一見,自暴自棄に聞こえるこの台詞だが,マイケルの冷静さがその直後に発揮される。銃に装填した三発の弾は,マイケルにロシアンルーレットを迫ったベトナム兵の数であった。マイケルは渡された銃で三人を撃ち殺し,脱出に成功する。しかし友人のニックは正気を失い,サイゴンでロシアンルーレット賭博に自らを投じる。マイケルはニックの正気を取り戻し,彼を救おうと自らニックと勝負をするが,ニックが引き金を引くとそのまま銃弾はこめかみを貫いた。

この映画ではベトナム兵はあまりにも残虐で愚かしく描かれている。それは何もこの映画だけではなく,ベトナム側からすれば批判があるのは当然であるが,アメリカはアメリカが負った傷と当時の反戦ムードの中で批判の対象となったアメリカ帰還兵の青春の影を美しく描いている。私がデ=ニーロを好きになったのはこの映画からである。

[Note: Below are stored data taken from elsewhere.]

Definition serveAction (r : Request) (key action : string) : handler := fun w =>
  if negb (String.eqb (rq_Method r) "POST") then (admin_error 404 "not found", w)
  else
    let run (op : string -> W -> option string * W) :=
      match op key w with
      | (Some e, w) => (admin_error 400 e, w)
      | (None, w) => ((200, APlugins (pm_List mgr w)), w)
      end in
    if String.eqb action "enable" then run (pm_Enable mgr)
    else if String.eqb action "disable" then run (pm_Disable mgr)
    else if String.eqb action "upgrade" then run (pm_Upgrade mgr)
    else (admin_error 404 "not found", w).

Definition admin_routes (r : Request) : handler := fun w =>
  let path := rq_Path r in
  if String.eqb path PluginsAPIPrefix && String.eqb (rq_Method r) "GET" then ((200, APlugins (pm_List mgr w)), w)
  else
    let rest := trim_prefix path (PluginsAPIPrefix +:+ "/") in
    if String.eqb rest "" || String.eqb rest path then (admin_error 404 "not found", w)
    else match split_byte "/"%char rest with
    | [] => (admin_error 404 "not found", w)
    | key :: segments =>
        if match segments with [] => String.eqb key "rescan" && String.eqb (rq_Method r) "POST" | _ => false end then
          let w := pm_Scan mgr w in ((200, APlugins (pm_List mgr w)), w)
        else match segments with
        | "dead" :: rest => serveDeadLetters r key rest w
        | [action] => if String.eqb action "config" then serveConfig r key w else serveAction r key action w
        | _ => (admin_error 404 "not found", w)
        end
    end.

Definition PluginsServe (r : Request) : handler := fun w =>
  match auth with
  | None => admin_routes r w
  | Some resolve =>
      match resolve (SessionToken (rq_Header r)) with
      | Some caller =>
          if String.eqb (u_Role caller) "admin" then admin_routes r w
          else (admin_error 403 "admin privileges required", w)
      | None => (admin_error 403 "admin privileges required", w)
      end
  end.

(** Nothing of this API is for anyone but an administrator. *)
Theorem plugins_admin_only resolve r w :
  auth = Some resolve ->
  (forall u, resolve (SessionToken (rq_Header r)) = Some u -> u_Role u <> "admin") ->
  PluginsServe r w = (admin_error 403 "admin privileges required", w).
Proof using Type.
  intros Ha Hu. unfold PluginsServe. rewrite Ha. destruct (resolve _) as [u|]; [|done].
  destruct (String.eqb_spec (u_Role u) "admin") as [E|]; [|done]. by destruct (Hu u eq_refl).
Qed.
End handler.

(** ** Masking and saving the form *)

Lemma decl_of_spec decls k :
  NoDup (c_key <$> decls) ->
  match decl_of decls k with
  | Some d => d ∈ decls /\ c_key d = k
  | None => forall d, d ∈ decls -> c_key d <> k
  end.
Proof.
  unfold decl_of. intros Hnd.
  assert (forall m : gmap string ConfigDecl, foldl (fun m d => <[c_key d := d]> m) m decls !! k =
    match list_find (fun d => c_key d = k) decls with Some (_, d) => Some d | None => m !! k end) as H.
  { induction decls as [|d decls IH]; intros m; [done|]. simpl in Hnd. apply list.NoDup_cons in Hnd as [Hd Hnd].
    simpl. rewrite IH by done. case_decide as E.
    - destruct (list_find _ decls) as [[i d']|] eqn:Ef.
      + apply list_find_Some in Ef as (Hi & E' & _). exfalso. apply Hd. rewrite E, <- E'.
        apply list_elem_of_fmap. exists d'. split; [done|]. by eapply list_elem_of_lookup_2.
      + simpl. rewrite <- E. by rewrite lookup_insert_eq.
    - destruct (list_find _ decls) as [[i d']|]; [done|]. simpl. by rewrite lookup_insert_ne. }
  rewrite H. destruct (list_find _ decls) as [[i d]|] eqn:Ef.
  - apply list_find_Some in Ef as (Hi & E & _). split; [by eapply list_elem_of_lookup_2|done].
  - rewrite lookup_empty. intros d Hd. apply list_find_None in Ef. rewrite list.Forall_forall in Ef. by apply Ef.
Qed.

(** Which stored values the console may see. *)
Definition is_secret (decls : list ConfigDecl) (k : string) : bool :=
  existsb (fun d => c_secret d && String.eqb (c_key d) k) decls.

Lemma maskSecrets_lookup decls values k :
  maskSecrets decls values !! k =
  (fun v => if is_secret decls k && negb (String.eqb v "") then SecretPlaceholder else v) <$> values !! k.
Proof.
  unfold maskSecrets, is_secret. revert values. induction decls as [|d decls IH]; intros values; simpl.
  - by destruct (values !! k).
  - rewrite IH. unfold mask_one. destruct (c_secret d) eqn:Hs; simpl; [|done].
    destruct (String.eqb_spec (c_key d) k) as [->|Hne]; simpl.
    + destruct (values !! k) as [v|] eqn:Hv; simpl; [|by rewrite Hv].
      destruct (String.eqb_spec v "") as [->|Hv0]; simpl.
      * rewrite Hv. simpl. by rewrite andb_false_r.
      * rewrite lookup_insert_eq. simpl. by rewrite andb_true_r; destruct (existsb _ decls).
    + case_match; [|done]. by rewrite lookup_insert_ne.
Qed.
(** A console asks before it opens its stream, and not when it opens: what changes
    between, or while a lost stream is being reopened, it does not learn of. *)
Example missed_before_open :
  exists s0 s, consoles s0 = ∅ /\ rtc (cstep starts (fun p => any p = true)) s0 s /\
    settled s 0 = true /\ shown s 0 = ["notes"] /\ listed (mgr (core s)) = [].
Proof.
  destruct (scanned_cases
    ([Core (Request (AEnable "notes"))] ++ replicate 8 (Core (Turn 1 false)) ++
     [Notify; Load 0; Core (Request (ADisable "notes")); Core (Turn 3 false); Core (Turn 3 false); Notify; Open_ 0])
    (fun s => settled s 0 && bool_decide (shown s 0 = ["notes"]) && bool_decide (listed (mgr (core s)) = [])))
    as (s0 & s & Hn & _ & Hs & [[Hset Hsh]%andb_true_iff Hl]%andb_true_iff); [vm_compute; reflexivity|].
  apply bool_decide_eq_true in Hsh, Hl. by exists s0, s.
Qed.
Lemma sound_live s l : sound s -> sound (live cfg s l).
Proof.
  intros Hs. destruct l as [dial r|m| |b]; simpl.
  - unfold server_Configure.
    set (s1 := match sv_dialed s with Some _ => s | None => _ end).
    assert (sound s1) as Hs1.
    { subst s1. destruct Hs as [Ho Hb Hr]. destruct (sv_dialed s) eqn:Ed; [split; try done; by rewrite Ed|].
      assert (EvBind ∉ sv_events s) as Hnb by (intros ?%Hb; congruence).
      destruct dial as [e|]; simpl.
      - rewrite app_nil_r. split; simpl; [done|by split|done].
      - split; simpl; [by apply ordered_snoc|split; [intros _; apply elem_snoc|done]|].
        destruct (pl_ready (sv_plugin s)); by rewrite !elem_snoc_ne. }
    destruct (sv_dialed s1) as [[e|]|] eqn:Ed; [done|by apply sound_Configure|].
    subst s1. destruct (sv_dialed s) eqn:Es; simpl in Ed; congruence.
  - unfold OnConfigChanged. destruct (tell_config cfg m (put_config m s)) as [m' s'] eqn:Et.
    assert (sound (put_config m s)) as Hs1 by (by apply sound_put).
    apply (sound_tell m) in Hs1 as [Hs2 _]. rewrite Et in Hs2. simpl in Hs2. by apply sound_put.
  - by apply sound_returns.
  - by apply sound_Shutdown.
Qed.

Lemma lives_sound author ls : sound (lives cfg author ls).
Proof.
  induction ls as [|l ls IH] using rev_ind.
  - split; simpl; [|split; [done|by intros ?%not_elem_of_nil]|split; apply not_elem_of_nil].
    intros h e t E. by apply app_cons_not_nil in E.
  - unfold lives in *. rewrite foldl_snoc. by apply sound_live.
Qed.

(** A plugin's background work has what it needs, once. Over every sequence of
    configurations, setting changes, returns and shutdowns: OnReady is started
    at most once, not before the host clients are bound, and directly after the
    settings were handed to the author if the author takes them; its context is
    cancelled before OnShutdown runs; it returns at most once. *)
Theorem background_work_ordered author ls h t :
  let es := sv_events (lives cfg author ls) in
  (es = h ++ EvReady :: t ->
     EvBind ∈ h /\ EvReady ∉ h /\ EvReady ∉ t /\
     (is_Some (cfg_OnConfigChanged cfg) -> exists h0 m, h = h0 ++ [EvConfig m])) /\
  (es = h ++ EvShutdown :: t -> EvReady ∈ h -> EvStop ∈ h) /\
  (es = h ++ EvReturned :: t -> EvReady ∈ h /\ EvReturned ∉ h).
Proof.
  pose proof (so_ordered _ (lives_sound author ls)) as Ho. split_and!; intros E.
  - pose proof (Ho _ _ _ E) as (Hn & Hb & Hc). split_and!; try done. intros Hin.
    apply list_elem_of_split in Hin as (t1 & t2 & ->).
    destruct (Ho (h ++ EvReady :: t1) EvReady t2) as [Hn2 _]; [by rewrite E, <- app_assoc|].
    apply Hn2, elem_of_app. right. left.
  - exact (Ho _ _ _ E).
  - exact (Ho _ _ _ E).
Qed.

(** If OnReady returns within the budget, OnShutdown finds it over. *)
Lemma shutdown_waits author ls h :
  sv_events (Shutdown cfg true (lives cfg author ls)).2 = h ++ [EvShutdown] -> EvReady ∈ h ->
  EvReturned ∈ h \/ cfg_OnShutdown cfg = None.
Proof.
  pose proof (lives_sound author ls) as [Ho Hb Hr]. revert Ho Hb Hr. generalize (lives cfg author ls). intros s Ho Hb Hr.
  unfold Shutdown. destruct (cfg_OnShutdown cfg) as [f|]; [|by right]. intros E Hin. left. revert E.
  destruct (pl_ready (sv_plugin s)) as [|c d].
  - destruct (f (sv_author s)) as [e a]. simpl. intros [<- _]%app_inj_tail. by apply Hr in Hin.
  - destruct (f _) as [e a]. simpl. intros [<- _]%app_inj_tail. destruct Hr as (_ & _ & Hd).
    unfold ready_returns. simpl. destruct d; simpl; [|apply elem_snoc].
    rewrite elem_snoc_ne by done. by apply Hd.
Qed.
End life.
(** ** Cache and locks: Core's errors come back as they are *)

(** Whether it was found, what was written to [dest], the error. *)
Definition CacheGet (c : option host) (ctx : context) (key : string) (dest : bool) (w : W)
    : (bool * option V * option error) * W :=
  match c with
  | None => ((false, None, Some (Sentinel SdkHostUnavailable)), w)
  | Some c =>
      let '(r, w) := hs_CacheGet c (outgoing ctx) key w in
      (match r with
       | Err e => (false, None, Some (Plain e))
       | Ok None => (false, None, None)
       | Ok (Some data) =>
           if dest then match Unmarshal data with
                        | Ok v => (true, Some v, None)
                        | Err e => (true, None, Some (Encoding "" e))
                        end
           else (true, None, None)
       end, w)
  end.

Definition CacheSet (c : option host) (ctx : context) (key : string) (value : V) (ttl : Z) : op () :=
  bound c (fun c => encoded Marshal "encode value" value (fun data =>
    ask (hs_CacheSet c (outgoing ctx) key data (wholeSeconds ttl)) Plain Ok)).

Definition CacheDelete (c : option host) (ctx : context) (key : string) : op () :=
  bound c (fun c => ask (hs_CacheDelete c (outgoing ctx) key) Plain Ok).
Definition server_host : HostServices (W := conn (W := W)) (F := F) :=
  mkHostServices
    (fun _ r => over (HostServer.Put key perms deps r))
    (fun _ r => over (HostServer.Get key perms deps r))
    (fun _ r => over (HostServer.Delete key perms deps r))
    (fun _ co fs ss l cu => over (HostServer.Query key perms deps co fs ss l cu ""))
    (fun _ co fs fn fi gb => over (HostServer.Aggregate key perms deps co fs fn fi gb ""))
    (fun _ t => over (HostServer.BeginTx key perms deps t))
    (fun _ tx => over (HostServer.CommitTx key perms deps tx))
    (fun _ tx => over (HostServer.RollbackTx key perms deps tx))
    (fun md r => over (HostServer.Enqueue key perms deps md (en_Topic r) (en_Payload r) (en_DelaySeconds r)
       (en_DedupKey r) (en_Priority r) (en_MaxAttempts r) ""))
    (fun _ _ => opened ())
    (fun _ i => over (HostServer.Ack key perms deps i))
    (fun _ i e => over (HostServer.Nack key perms deps i e 0))
    (fun _ k => over (HostServer.CacheGet key perms deps k))
    (fun _ k v t => over (HostServer.CacheSet key perms deps k v t))
    (fun _ k => over (HostServer.CacheDelete key perms deps k))
    (fun _ n t w => over (HostServer.AcquireLock key perms deps n t w))
    (fun _ n i t => over (HostServer.RenewLock key perms deps n i t))
    (fun _ n i => over (HostServer.ReleaseLock key perms deps n i))
    (fun _ cs e => over (HostServer.PutFile key perms deps cs e))
    (fun _ i u e => over (HostServer.GenerateDownloadToken key perms deps i u e))
    (fun _ i => over (HostServer.DeleteFile key perms deps i))
    (fun md n d => over (HostServer.Publish key perms deps md n d ""))
    (fun _ _ => opened ())
    (fun _ r => over (HostServer.Fetch key perms deps r))
    (fun _ rs => over (HostServer.Log key deps now rs))
    (fun _ n k v l => over (HostServer.RecordMetric key deps n k v l)).

(** ** Which error is which *)

Definition granted (l : list string) : Prop := Forall (.∈ perms) l.

(** The sentinel of a failure of the document store. *)
Definition data_kind (e : data_error) : option sentinel :=
  match e with
  | DataDb ErrVersionConflict => Some SdkVersionConflict
  | DataTx (ErrTooManyTx _ _ _) => Some SdkRateLimited
  | DataTx ErrUnknownTx => Some SdkTxExpired
  | _ => None
  end.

流れる音楽もいい。メインテーマ曲はもちろんのこと,ロシア民謡(主人公たちはロシア系アメリカ人)の「ゴロブチカ」や「カチューシャ」。かと思えばアメリカンポップスの大ヒット曲「君の瞳に恋してる(Can't Take My Eyes Off You)」からショパンまで。曲色は違えど,いずれも主人公たちの淡く切ない青春を投影している。ラストの「ゴッド・ブレス・アメリカ(God Bless America)」は何ともアメリカらしい。私が17のとき渡米した先でまず教えられたのが,アメリカ国歌(「星条旗」)ではなく「God Bless America」であったことを覚えている。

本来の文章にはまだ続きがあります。